Alternatively, in some scenarios, in FIG. 4, IR receiver 412 is an omnidirectional receiver and IR transmitter 411 is a directional transmitter. In these “directional transmitter” scenarios: (a) a user may wear the directional IR transmitter; and (b) the gain of the directional IR transmitter may be greatest in a direction that is parallel to the midsagittal plane of the user's head and that points outward from the user's face. Thus, the directional IR transmitter may emit IR light mostly in that direction. In these “directional transmitter” scenarios: (a) multiple users may each, respectively, wear a headset of the type shown in FIG. 4; and (b) if a first user's omnidirectional IR receiver receives a strong IR signal from a second user, this may mean that the second user is facing toward the first user.
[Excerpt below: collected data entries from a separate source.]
(* ===== verification/_CoqProject ===== *)
-Q . S2P
Prelude.v
Text.v
Ordered.v
Constants.v
Path.v
Yaml.v
Json.v
Domain.v
Rule.v
Scheduler.v
ProxyView.v
Mihomo.v
Telemetry.v
Profile.v
ConfigData.v
ConfigPolicy.v
Config.v
Compiler.v
Configuration.v
Filesystem.v
Journal.v
Persistence.v
State.v
Frame.v
Request.v
Subscriber.v
Program.v
Ports.v
Transaction.v
Discipline.v
Coordinator.v
System.v
SupervisorTransactions.v
Diagnostics.v
Application.v
SupervisorOutcomes.v
Projections.v
Supervisor.v
SupervisorInvariant.v
SupervisorThreads.v
SupervisorSystem.v
Activation.v
Service.v
ServiceLogs.v
ServiceInvariant.v
ServiceSystem.v
TuiState.v
TuiReducer.v
TuiInvariant.v
WireStatus.v
WireOutput.v
WirePrintable.v
ClientError.v
IpcClient.v
IpcSystem.v
MergePatch.v
StatusDelta.v
StatusStream.v
LogBroker.v
LogFollow.v
FrontendLogs.v
LogSystem.v
(* ===== verification/Text.v ===== *)
(** * Text: Rust strings

    A [String] (or [&str]) is the list of its Unicode scalar values, so that
    [chars], [char_indices], [trim] and [is_control] are the functions Rust has;
    [str_len] is [str::len], the number of UTF-8 bytes, and [utf8] is
    [as_bytes].  The lexicographic order of the scalar values is the order of
    the UTF-8 bytes, so [Ord] on strings is the order of [Ordered]. *)

From stdpp Require Export strings.
From S2P Require Import Prelude.
Local Open Scope N_scope.

Abbreviation char := N.
Abbreviation str := (list N).
Abbreviation byte := N.
Abbreviation bytes := (list N).

(** A string literal of the source (all of them are ASCII). *)
Definition lit (s : string) : str := Ascii.N_of_ascii <$> String.list_ascii_of_string s.
Arguments lit s%_string.

(** ** Characters *)

(** [char::is_whitespace]: the Unicode property White_Space. *)
Definition is_whitespace (c : char) : bool :=
  ((9 <=? c) && (c <=? 13)) || (c =? 32) || (c =? 133) || (c =? 160) || (c =? 5760)
  || ((8192 <=? c) && (c <=? 8202)) || (c =? 8232) || (c =? 8233) || (c =? 8239)
  || (c =? 8287) || (c =? 12288).

(** [char::is_control]: the general category Cc. *)
Definition is_control (c : char) : bool :=
  (c <=? 31) || ((127 <=? c) && (c <=? 159)).

Definition is_ascii_digit (c : N) : bool := (48 <=? c) && (c <=? 57).
Definition is_ascii_upper (c : N) : bool := (65 <=? c) && (c <=? 90).
Definition is_ascii_lower (c : N) : bool := (97 <=? c) && (c <=? 122).
Definition is_ascii_alpha (c : N) : bool := is_ascii_upper c || is_ascii_lower c.
Definition is_ascii_alnum (c : N) : bool := is_ascii_alpha c || is_ascii_digit c.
In FIG. 4, IR transmitter 411 (which is worn by person A) transmits an IR signal that encodes the radio frequency at which person A's headset is transmitting audio content via FM radio. Person B's headset may, when it receives the IR signal: (a) tune into that frequency of FM radio; and (b) start mixing the audio content with music that person B is already listening to. After a period of time, person B may (in some cases) hear only what person A is hearing. If person B stops facing person A, then person B's headset may slowly return to playing person B's original music.

In FIG. 4, microcontroller 414 controls mixer 405 and IR transmitter 411, and interfaces with “audio in” circuitry 404.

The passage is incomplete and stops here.